## What is required
Only an exact repetition of every entry counts as the answer.
(Data supplied Opens)
(* ===== verification/Trap.v ===== *)
(** * Trap: running a program in user mode ([kern/trap.cpp])

    The descriptor tables, the frames, the handler of traps and what a run reports.
    The code that pushes and pops frames is assembly ([kern/trap_entry.S]): a frame
    is an argument, what is done with it is the outcome of the handler; the parts of
    that code that count timer interrupts and read the time-stamp counter are
    modelled, since the time limit and the measured time depend on them. *)
From S2P Require Import Prelude Utils Timer Memory.
From stdpp Require Import list.

Module Trap.
Local Open Scope Z_scope.

(** ** Frames *)

Record PushRegs := mk_regs {
  rcx : Z; rbx : Z; rbp : Z; rsi : Z; rdi : Z; r8 : Z; r9 : Z; r10 : Z; r11 : Z; r12 : Z; r13 : Z; r14 : Z; r15 : Z;
  tsc : Z; rax : Z; rdx : Z }.
Record Trapframe := mk_frame {
  fxstate : list Z; tf_fsbase : Z; tf_regs : PushRegs; tf_num : Z; tf_errorcode : Z;
  tf_rip : Z; tf_cs : Z; tf_rflags : Z; tf_rsp : Z; tf_ss : Z }.

Definition regs_tsc (v : Z) (r : PushRegs) : PushRegs :=
  mk_regs (rcx r) (rbx r) (rbp r) (rsi r) (rdi r) (r8 r) (r9 r) (r10 r) (r11 r) (r12 r) (r13 r) (r14 r) (r15 r)
    v (rax r) (rdx r).
Definition regs_rax (v : Z) (r : PushRegs) : PushRegs :=
  mk_regs (rcx r) (rbx r) (rbp r) (rsi r) (rdi r) (r8 r) (r9 r) (r10 r) (r11 r) (r12 r) (r13 r) (r14 r) (r15 r)
    (tsc r) v (rdx r).
Definition with_regs (f : PushRegs -> PushRegs) (t : Trapframe) : Trapframe :=
  mk_frame (fxstate t) (tf_fsbase t) (f (tf_regs t)) (tf_num t) (tf_errorcode t) (tf_rip t) (tf_cs t) (tf_rflags t)
    (tf_rsp t) (tf_ss t).
Definition with_rflags (v : Z) (t : Trapframe) : Trapframe :=
  mk_frame (fxstate t) (tf_fsbase t) (tf_regs t) (tf_num t) (tf_errorcode t) (tf_rip t) (tf_cs t) v (tf_rsp t) (tf_ss t).
Definition with_ss (v : Z) (t : Trapframe) : Trapframe :=
  mk_frame (fxstate t) (tf_fsbase t) (tf_regs t) (tf_num t) (tf_errorcode t) (tf_rip t) (tf_cs t) (tf_rflags t)
    (tf_rsp t) v.
(** [memset (&tf, 0, sizeof(tf))]. *)
Definition no_regs : PushRegs := mk_regs 0 0 0 0 0 0 0 0 0 0 0 0 0 0 0 0.
Definition no_frame : Trapframe := mk_frame (replicate 512 0) 0 no_regs 0 0 0 0 0 0 0.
(Data supplied Closes)
## Solution to the problem
(* ===== verification/Trap.v ===== *)
(** * Trap: running a program in user mode ([kern/trap.cpp])

    The descriptor tables, the frames, the handler of traps and what a run reports.
    The code that pushes and pops frames is assembly ([kern/trap_entry.S]): a frame
    is an argument, what is done with it is the outcome of the handler; the parts of
    that code that count timer interrupts and read the time-stamp counter are
    modelled, since the time limit and the measured time depend on them. *)
From S2P Require Import Prelude Utils Timer Memory.
From stdpp Require Import list.

Module Trap.
Local Open Scope Z_scope.

(** ** Frames *)

Record PushRegs := mk_regs {
  rcx : Z; rbx : Z; rbp : Z; rsi : Z; rdi : Z; r8 : Z; r9 : Z; r10 : Z; r11 : Z; r12 : Z; r13 : Z; r14 : Z; r15 : Z;
  tsc : Z; rax : Z; rdx : Z }.
Record Trapframe := mk_frame {
  fxstate : list Z; tf_fsbase : Z; tf_regs : PushRegs; tf_num : Z; tf_errorcode : Z;
  tf_rip : Z; tf_cs : Z; tf_rflags : Z; tf_rsp : Z; tf_ss : Z }.

Definition regs_tsc (v : Z) (r : PushRegs) : PushRegs :=
  mk_regs (rcx r) (rbx r) (rbp r) (rsi r) (rdi r) (r8 r) (r9 r) (r10 r) (r11 r) (r12 r) (r13 r) (r14 r) (r15 r)
    v (rax r) (rdx r).
Definition regs_rax (v : Z) (r : PushRegs) : PushRegs :=
  mk_regs (rcx r) (rbx r) (rbp r) (rsi r) (rdi r) (r8 r) (r9 r) (r10 r) (r11 r) (r12 r) (r13 r) (r14 r) (r15 r)
    (tsc r) v (rdx r).
Definition with_regs (f : PushRegs -> PushRegs) (t : Trapframe) : Trapframe :=
  mk_frame (fxstate t) (tf_fsbase t) (f (tf_regs t)) (tf_num t) (tf_errorcode t) (tf_rip t) (tf_cs t) (tf_rflags t)
    (tf_rsp t) (tf_ss t).
Definition with_rflags (v : Z) (t : Trapframe) : Trapframe :=
  mk_frame (fxstate t) (tf_fsbase t) (tf_regs t) (tf_num t) (tf_errorcode t) (tf_rip t) (tf_cs t) v (tf_rsp t) (tf_ss t).
Definition with_ss (v : Z) (t : Trapframe) : Trapframe :=
  mk_frame (fxstate t) (tf_fsbase t) (tf_regs t) (tf_num t) (tf_errorcode t) (tf_rip t) (tf_cs t) (tf_rflags t)
    (tf_rsp t) v.
(** [memset (&tf, 0, sizeof(tf))]. *)
Definition no_regs : PushRegs := mk_regs 0 0 0 0 0 0 0 0 0 0 0 0 0 0 0 0.
Definition no_frame : Trapframe := mk_frame (replicate 512 0) 0 no_regs 0 0 0 0 0 0 0.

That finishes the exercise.